Exercise objective: Below are entries; print them exactly from the first line through the one containing "[sensor_msgs::MagneticField], and [transformCovariance])".

Record set:
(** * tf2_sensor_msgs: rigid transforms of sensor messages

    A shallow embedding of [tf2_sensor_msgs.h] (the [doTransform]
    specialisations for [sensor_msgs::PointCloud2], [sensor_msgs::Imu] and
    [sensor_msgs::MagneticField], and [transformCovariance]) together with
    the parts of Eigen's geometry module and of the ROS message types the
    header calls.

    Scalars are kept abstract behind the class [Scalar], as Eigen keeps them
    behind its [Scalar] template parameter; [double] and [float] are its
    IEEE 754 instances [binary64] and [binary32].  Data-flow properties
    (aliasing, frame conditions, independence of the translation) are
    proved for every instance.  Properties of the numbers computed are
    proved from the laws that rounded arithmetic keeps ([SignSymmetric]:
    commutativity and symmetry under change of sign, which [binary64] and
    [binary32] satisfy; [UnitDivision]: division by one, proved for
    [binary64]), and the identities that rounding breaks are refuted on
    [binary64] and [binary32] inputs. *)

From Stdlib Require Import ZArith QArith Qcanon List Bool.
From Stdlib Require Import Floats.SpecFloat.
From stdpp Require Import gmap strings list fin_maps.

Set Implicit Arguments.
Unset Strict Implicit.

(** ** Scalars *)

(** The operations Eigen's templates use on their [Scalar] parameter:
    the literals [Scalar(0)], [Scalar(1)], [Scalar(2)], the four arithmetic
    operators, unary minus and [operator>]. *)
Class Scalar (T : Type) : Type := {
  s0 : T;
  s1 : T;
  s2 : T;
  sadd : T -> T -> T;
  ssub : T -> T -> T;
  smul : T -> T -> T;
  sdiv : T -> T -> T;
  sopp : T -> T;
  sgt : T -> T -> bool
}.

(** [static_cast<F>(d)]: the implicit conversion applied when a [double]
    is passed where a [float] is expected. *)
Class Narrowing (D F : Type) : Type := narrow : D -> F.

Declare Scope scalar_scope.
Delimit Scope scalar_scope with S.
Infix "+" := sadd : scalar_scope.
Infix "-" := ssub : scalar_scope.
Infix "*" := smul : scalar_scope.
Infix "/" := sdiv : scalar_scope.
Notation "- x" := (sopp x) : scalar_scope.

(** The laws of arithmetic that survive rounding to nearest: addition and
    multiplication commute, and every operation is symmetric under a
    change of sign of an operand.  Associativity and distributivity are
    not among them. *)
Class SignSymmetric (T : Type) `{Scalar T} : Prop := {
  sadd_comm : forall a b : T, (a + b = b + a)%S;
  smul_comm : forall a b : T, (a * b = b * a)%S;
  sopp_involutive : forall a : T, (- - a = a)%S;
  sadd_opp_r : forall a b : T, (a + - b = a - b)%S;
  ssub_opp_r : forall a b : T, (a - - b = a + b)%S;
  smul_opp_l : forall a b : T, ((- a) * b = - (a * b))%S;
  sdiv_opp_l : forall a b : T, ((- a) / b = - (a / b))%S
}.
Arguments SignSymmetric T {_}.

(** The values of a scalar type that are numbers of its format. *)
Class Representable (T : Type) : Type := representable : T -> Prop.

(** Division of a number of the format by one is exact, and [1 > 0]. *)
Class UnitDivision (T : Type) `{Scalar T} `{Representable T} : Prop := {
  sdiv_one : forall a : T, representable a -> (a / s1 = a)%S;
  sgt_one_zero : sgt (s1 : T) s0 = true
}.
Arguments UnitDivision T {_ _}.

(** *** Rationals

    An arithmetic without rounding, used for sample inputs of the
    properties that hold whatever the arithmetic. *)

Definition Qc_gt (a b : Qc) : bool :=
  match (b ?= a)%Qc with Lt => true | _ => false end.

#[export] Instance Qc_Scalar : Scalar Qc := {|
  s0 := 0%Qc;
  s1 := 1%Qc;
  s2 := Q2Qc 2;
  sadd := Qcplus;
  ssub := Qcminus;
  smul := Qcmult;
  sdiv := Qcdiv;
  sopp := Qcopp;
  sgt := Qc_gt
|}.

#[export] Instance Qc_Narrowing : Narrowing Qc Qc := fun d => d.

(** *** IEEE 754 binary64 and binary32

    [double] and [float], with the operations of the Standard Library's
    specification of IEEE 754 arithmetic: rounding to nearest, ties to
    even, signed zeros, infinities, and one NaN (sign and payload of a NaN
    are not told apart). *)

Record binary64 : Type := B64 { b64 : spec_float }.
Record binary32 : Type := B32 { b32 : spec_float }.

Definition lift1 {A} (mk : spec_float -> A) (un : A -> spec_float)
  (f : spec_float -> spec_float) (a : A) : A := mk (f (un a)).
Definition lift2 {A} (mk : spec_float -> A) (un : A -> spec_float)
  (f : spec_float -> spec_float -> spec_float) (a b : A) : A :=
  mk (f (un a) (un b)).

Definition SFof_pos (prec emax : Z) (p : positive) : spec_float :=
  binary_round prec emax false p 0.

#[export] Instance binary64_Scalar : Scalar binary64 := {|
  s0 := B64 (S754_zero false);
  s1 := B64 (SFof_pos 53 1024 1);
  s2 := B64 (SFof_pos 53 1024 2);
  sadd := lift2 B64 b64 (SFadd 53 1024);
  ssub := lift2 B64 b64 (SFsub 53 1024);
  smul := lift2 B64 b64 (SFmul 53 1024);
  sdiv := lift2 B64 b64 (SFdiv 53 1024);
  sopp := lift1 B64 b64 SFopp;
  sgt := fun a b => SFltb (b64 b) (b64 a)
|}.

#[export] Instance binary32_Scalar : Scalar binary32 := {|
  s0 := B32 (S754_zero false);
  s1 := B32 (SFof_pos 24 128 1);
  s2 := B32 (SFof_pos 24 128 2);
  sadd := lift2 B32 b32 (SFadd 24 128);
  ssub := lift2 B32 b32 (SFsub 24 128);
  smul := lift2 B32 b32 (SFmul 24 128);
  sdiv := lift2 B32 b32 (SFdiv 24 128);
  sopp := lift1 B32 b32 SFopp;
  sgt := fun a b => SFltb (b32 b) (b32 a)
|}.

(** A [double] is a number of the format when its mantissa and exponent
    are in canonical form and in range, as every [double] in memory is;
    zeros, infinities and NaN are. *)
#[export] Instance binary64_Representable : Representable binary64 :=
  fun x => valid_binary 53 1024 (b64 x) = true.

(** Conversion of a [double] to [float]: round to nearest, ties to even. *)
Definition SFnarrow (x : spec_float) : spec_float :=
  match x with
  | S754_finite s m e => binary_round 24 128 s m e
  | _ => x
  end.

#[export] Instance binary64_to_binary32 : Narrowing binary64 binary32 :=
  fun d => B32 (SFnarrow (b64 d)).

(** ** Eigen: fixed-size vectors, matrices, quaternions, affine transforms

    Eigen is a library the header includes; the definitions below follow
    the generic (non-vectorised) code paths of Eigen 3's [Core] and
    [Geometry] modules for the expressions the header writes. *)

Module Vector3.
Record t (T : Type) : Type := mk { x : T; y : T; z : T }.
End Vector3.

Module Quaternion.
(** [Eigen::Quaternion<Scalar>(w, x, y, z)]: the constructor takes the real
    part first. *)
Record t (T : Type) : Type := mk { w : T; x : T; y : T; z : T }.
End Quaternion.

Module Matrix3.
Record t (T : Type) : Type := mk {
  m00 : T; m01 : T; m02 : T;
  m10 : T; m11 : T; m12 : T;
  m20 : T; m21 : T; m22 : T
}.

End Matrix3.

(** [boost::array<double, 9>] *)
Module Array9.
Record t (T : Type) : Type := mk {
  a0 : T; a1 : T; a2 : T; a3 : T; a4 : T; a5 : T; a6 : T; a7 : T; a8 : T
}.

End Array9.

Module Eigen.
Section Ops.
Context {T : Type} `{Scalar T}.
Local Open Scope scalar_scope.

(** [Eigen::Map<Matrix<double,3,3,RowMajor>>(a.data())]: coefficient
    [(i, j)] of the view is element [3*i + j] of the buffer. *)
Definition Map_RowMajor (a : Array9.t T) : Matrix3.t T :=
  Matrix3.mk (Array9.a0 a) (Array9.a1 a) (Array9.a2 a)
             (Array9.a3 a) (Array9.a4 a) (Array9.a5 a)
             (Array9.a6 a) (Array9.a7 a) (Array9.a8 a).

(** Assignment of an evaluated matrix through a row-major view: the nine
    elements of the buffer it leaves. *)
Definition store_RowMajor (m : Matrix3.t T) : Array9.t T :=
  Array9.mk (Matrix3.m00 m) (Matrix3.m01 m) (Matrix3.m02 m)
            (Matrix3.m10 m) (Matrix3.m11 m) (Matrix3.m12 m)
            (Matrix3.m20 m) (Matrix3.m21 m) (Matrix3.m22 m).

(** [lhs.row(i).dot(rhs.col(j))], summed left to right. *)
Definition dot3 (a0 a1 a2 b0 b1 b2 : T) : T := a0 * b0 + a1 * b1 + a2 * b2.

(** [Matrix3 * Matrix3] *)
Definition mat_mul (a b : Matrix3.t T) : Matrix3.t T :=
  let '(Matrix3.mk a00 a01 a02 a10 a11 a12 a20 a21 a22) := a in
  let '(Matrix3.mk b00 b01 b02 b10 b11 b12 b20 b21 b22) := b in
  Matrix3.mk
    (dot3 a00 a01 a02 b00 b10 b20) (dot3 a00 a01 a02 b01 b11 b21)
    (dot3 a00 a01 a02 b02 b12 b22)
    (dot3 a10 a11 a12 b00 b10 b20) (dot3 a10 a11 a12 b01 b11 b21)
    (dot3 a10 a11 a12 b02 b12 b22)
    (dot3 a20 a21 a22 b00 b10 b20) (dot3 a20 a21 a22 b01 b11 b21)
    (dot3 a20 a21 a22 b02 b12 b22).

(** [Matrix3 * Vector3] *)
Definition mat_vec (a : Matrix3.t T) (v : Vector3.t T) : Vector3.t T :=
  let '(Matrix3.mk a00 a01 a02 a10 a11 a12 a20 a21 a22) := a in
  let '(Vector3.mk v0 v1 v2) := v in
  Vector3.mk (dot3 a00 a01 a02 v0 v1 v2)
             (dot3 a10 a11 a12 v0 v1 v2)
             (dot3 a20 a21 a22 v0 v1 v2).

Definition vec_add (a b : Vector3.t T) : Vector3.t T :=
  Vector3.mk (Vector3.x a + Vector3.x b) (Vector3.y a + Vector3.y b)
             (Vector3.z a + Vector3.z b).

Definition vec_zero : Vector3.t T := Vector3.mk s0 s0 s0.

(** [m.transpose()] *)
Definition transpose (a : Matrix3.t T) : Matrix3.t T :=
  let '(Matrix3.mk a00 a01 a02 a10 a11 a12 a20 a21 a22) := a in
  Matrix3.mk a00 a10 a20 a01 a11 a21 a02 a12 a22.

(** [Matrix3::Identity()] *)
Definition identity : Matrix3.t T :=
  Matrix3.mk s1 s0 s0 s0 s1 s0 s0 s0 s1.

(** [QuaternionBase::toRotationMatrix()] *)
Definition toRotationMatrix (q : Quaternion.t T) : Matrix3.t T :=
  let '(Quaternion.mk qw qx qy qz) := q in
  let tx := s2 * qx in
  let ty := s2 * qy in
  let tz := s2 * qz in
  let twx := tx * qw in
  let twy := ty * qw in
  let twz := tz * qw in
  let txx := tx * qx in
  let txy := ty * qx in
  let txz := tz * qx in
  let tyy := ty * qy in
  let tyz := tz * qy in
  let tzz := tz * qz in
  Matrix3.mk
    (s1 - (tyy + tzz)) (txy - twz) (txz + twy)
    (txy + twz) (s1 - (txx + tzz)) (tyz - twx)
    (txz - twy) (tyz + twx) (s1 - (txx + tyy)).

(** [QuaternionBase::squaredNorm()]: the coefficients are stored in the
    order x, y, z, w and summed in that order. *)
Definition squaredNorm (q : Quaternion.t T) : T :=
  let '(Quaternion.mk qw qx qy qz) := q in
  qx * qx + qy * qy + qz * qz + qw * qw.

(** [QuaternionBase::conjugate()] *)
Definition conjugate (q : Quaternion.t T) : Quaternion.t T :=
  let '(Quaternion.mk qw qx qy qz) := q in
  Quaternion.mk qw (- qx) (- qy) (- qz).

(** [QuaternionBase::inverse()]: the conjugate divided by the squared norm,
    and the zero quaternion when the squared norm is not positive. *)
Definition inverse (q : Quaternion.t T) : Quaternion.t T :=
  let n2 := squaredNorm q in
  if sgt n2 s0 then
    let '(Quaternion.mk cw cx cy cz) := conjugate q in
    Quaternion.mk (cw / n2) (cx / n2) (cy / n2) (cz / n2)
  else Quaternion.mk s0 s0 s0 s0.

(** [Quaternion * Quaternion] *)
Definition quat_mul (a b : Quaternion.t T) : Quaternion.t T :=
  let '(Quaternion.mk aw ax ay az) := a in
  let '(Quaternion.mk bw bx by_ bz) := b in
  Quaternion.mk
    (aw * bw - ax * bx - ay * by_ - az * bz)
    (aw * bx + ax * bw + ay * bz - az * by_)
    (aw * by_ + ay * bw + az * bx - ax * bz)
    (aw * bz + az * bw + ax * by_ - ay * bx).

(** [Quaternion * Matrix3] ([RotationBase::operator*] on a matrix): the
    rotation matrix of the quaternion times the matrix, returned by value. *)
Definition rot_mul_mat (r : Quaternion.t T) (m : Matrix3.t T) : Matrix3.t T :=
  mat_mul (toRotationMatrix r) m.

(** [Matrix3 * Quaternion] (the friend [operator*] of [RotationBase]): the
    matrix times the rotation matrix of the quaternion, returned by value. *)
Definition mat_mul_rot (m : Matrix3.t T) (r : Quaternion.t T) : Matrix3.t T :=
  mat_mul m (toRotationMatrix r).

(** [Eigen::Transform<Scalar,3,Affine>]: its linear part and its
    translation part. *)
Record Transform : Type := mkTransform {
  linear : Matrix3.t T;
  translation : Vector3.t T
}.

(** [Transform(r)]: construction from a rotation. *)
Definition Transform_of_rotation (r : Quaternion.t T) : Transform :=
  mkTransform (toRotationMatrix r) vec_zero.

Solution for this problem:
(** * tf2_sensor_msgs: rigid transforms of sensor messages

    A shallow embedding of [tf2_sensor_msgs.h] (the [doTransform]
    specialisations for [sensor_msgs::PointCloud2], [sensor_msgs::Imu] and
    [sensor_msgs::MagneticField], and [transformCovariance]) together with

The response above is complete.